Mohammed Maher Ben Romdhane
03 Septembre 2019•Mise à jour: 03 Septembre 2019
AA/Mustafa Kamel
Le ministre français des Affaires étrangères, Jean-Yves Le Drian a déclaré, mardi, que beaucoup de travail reste à faire entre les deux parties, européenne et iranienne, dans le cadre de la préservation de l’accord sur le nucléaire iranien.
Le Drian a, ainsi, indiqué sur France 24 que "la situation est encore très fragile, les deux parties négocient avec une confiance relative".
Le Drian a ajouté : "le président français, Macron, a pressenti la volonté de Trump d'alléger la pression sur l'Iran et de mettre au point un plan qui permettra d'aboutir à un accord".
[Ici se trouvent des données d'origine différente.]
(** * swaylock background image: mode parser, image loader, fit-mode renderer

    A shallow embedding of [parse_background_mode], [stdio_read_func],
    [load_background_image] and [render_background_image]
    (background-image.c), with the properties of the specification stated
    and proved over it, followed by further properties read off the code.

    Conventions of the embedding.
    - C [int] values are [Z]; the conversion [(double)i] of a 32-bit [int]
      is exact.
    - C [double] arithmetic is an interface, [DoubleArith], with three
      instances.  [xdouble_arith] is exact: rationals extended with the
      IEEE special values, without rounding (a division of finite operands
      leaves the finite values exactly when the divisor is zero).
      [rounded_arith] has the same carrier and rounds the result of every
      operation to binary64: to nearest with ties to even, 53 bits of
      mantissa, subnormal numbers and overflow included; the sign of zero
      is not kept, and no expression of the program tells the two zeros
      apart.  [binary64_arith] is the binary64 arithmetic of the kernel.
      What pins a computed scale, offset or level is proved over the
      rounded arithmetic, with the rounding error in the statement; what
      rests on classification (zero or not, finite or not), on order or on
      values that binary64 holds exactly (C [int]s and their halves) is
      proved over the exact one, or over any arithmetic.  The test vectors
      are evaluated over the kernel's binary64, and the rounded arithmetic
      is compared with it on them.
    - The cairo context, the MagickWand engine, the C library streams and
      the log sink are collaborators of the program: they are modelled by
      explicit state ([cairo_t], [world]) and by the record [collaborators]
      of the outcomes the program cannot control.
    - [stdio_read_func] is a loop: it takes fuel, one unit per iteration,
      and the stream it reads is an interface, [StdioStream], with one
      instance, [reading], whose [fread] may deliver less than it is asked
      for. *)

From Stdlib Require Import ZArith QArith Qround Qminmax Qabs Qpower Lqa Lia.
From Stdlib Require Import List String Ascii Bool.
From Stdlib Require Floats Uint63.
Import PrimFloat SpecFloat FloatOps.
Import ListNotations.

Local Open Scope Z_scope.

(* ================================================================== *)
(** * C doubles *)

Class DoubleArith (D : Type) : Type := {
  dbl_of_int : Z -> D;          (* (double)i *)
  dbl_div : D -> D -> D;        (* a / b *)
  dbl_mul : D -> D -> D;        (* a * b *)
  dbl_sub : D -> D -> D;        (* a - b *)
  dbl_gt : D -> D -> bool;      (* a > b *)
  dbl_eqb : D -> D -> bool;     (* a == b *)
  dbl_isfinite : D -> bool;     (* isfinite(a) *)
  dbl_to_int : D -> Z;          (* (int)a *)
  dbl_to_uint16 : D -> Z        (* (uint16_t)a *)
}.

Definition INT_MIN : Z := - 2 ^ 31.
Definition INT_MAX : Z := 2 ^ 31 - 1.

(** ** Exact extended rationals *)

Inductive xdouble : Type :=
| XFin (q : Q)
| XPInf
| XNInf
| XNaN.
Le chef de la diplomatie française a également déclaré : "Une ligne de crédits, avec le pétrole iranien comme garantie, sera créée en faveur de Téhéran, en contrepartie de son réengagement dans l’accord de Vienne et du rétablissement de la sécurité dans le Golfe".
"Cette option suppose nécessairement que le président américain exonère l’Iran de certains engagements relatifs à des points bien précis", a-t-il indiqué.
Le porte-parole du ministère iranien des Affaires étrangères, Abbas Moussavi, a affirmé lundi que "la troisième étape du désengagement de Téhéran de l’accord sur le nucléaire est prête pour sa mise en œuvre".
Le responsable iranien n’a pas apporté davantage de précisions quant aux principaux points de cette étape.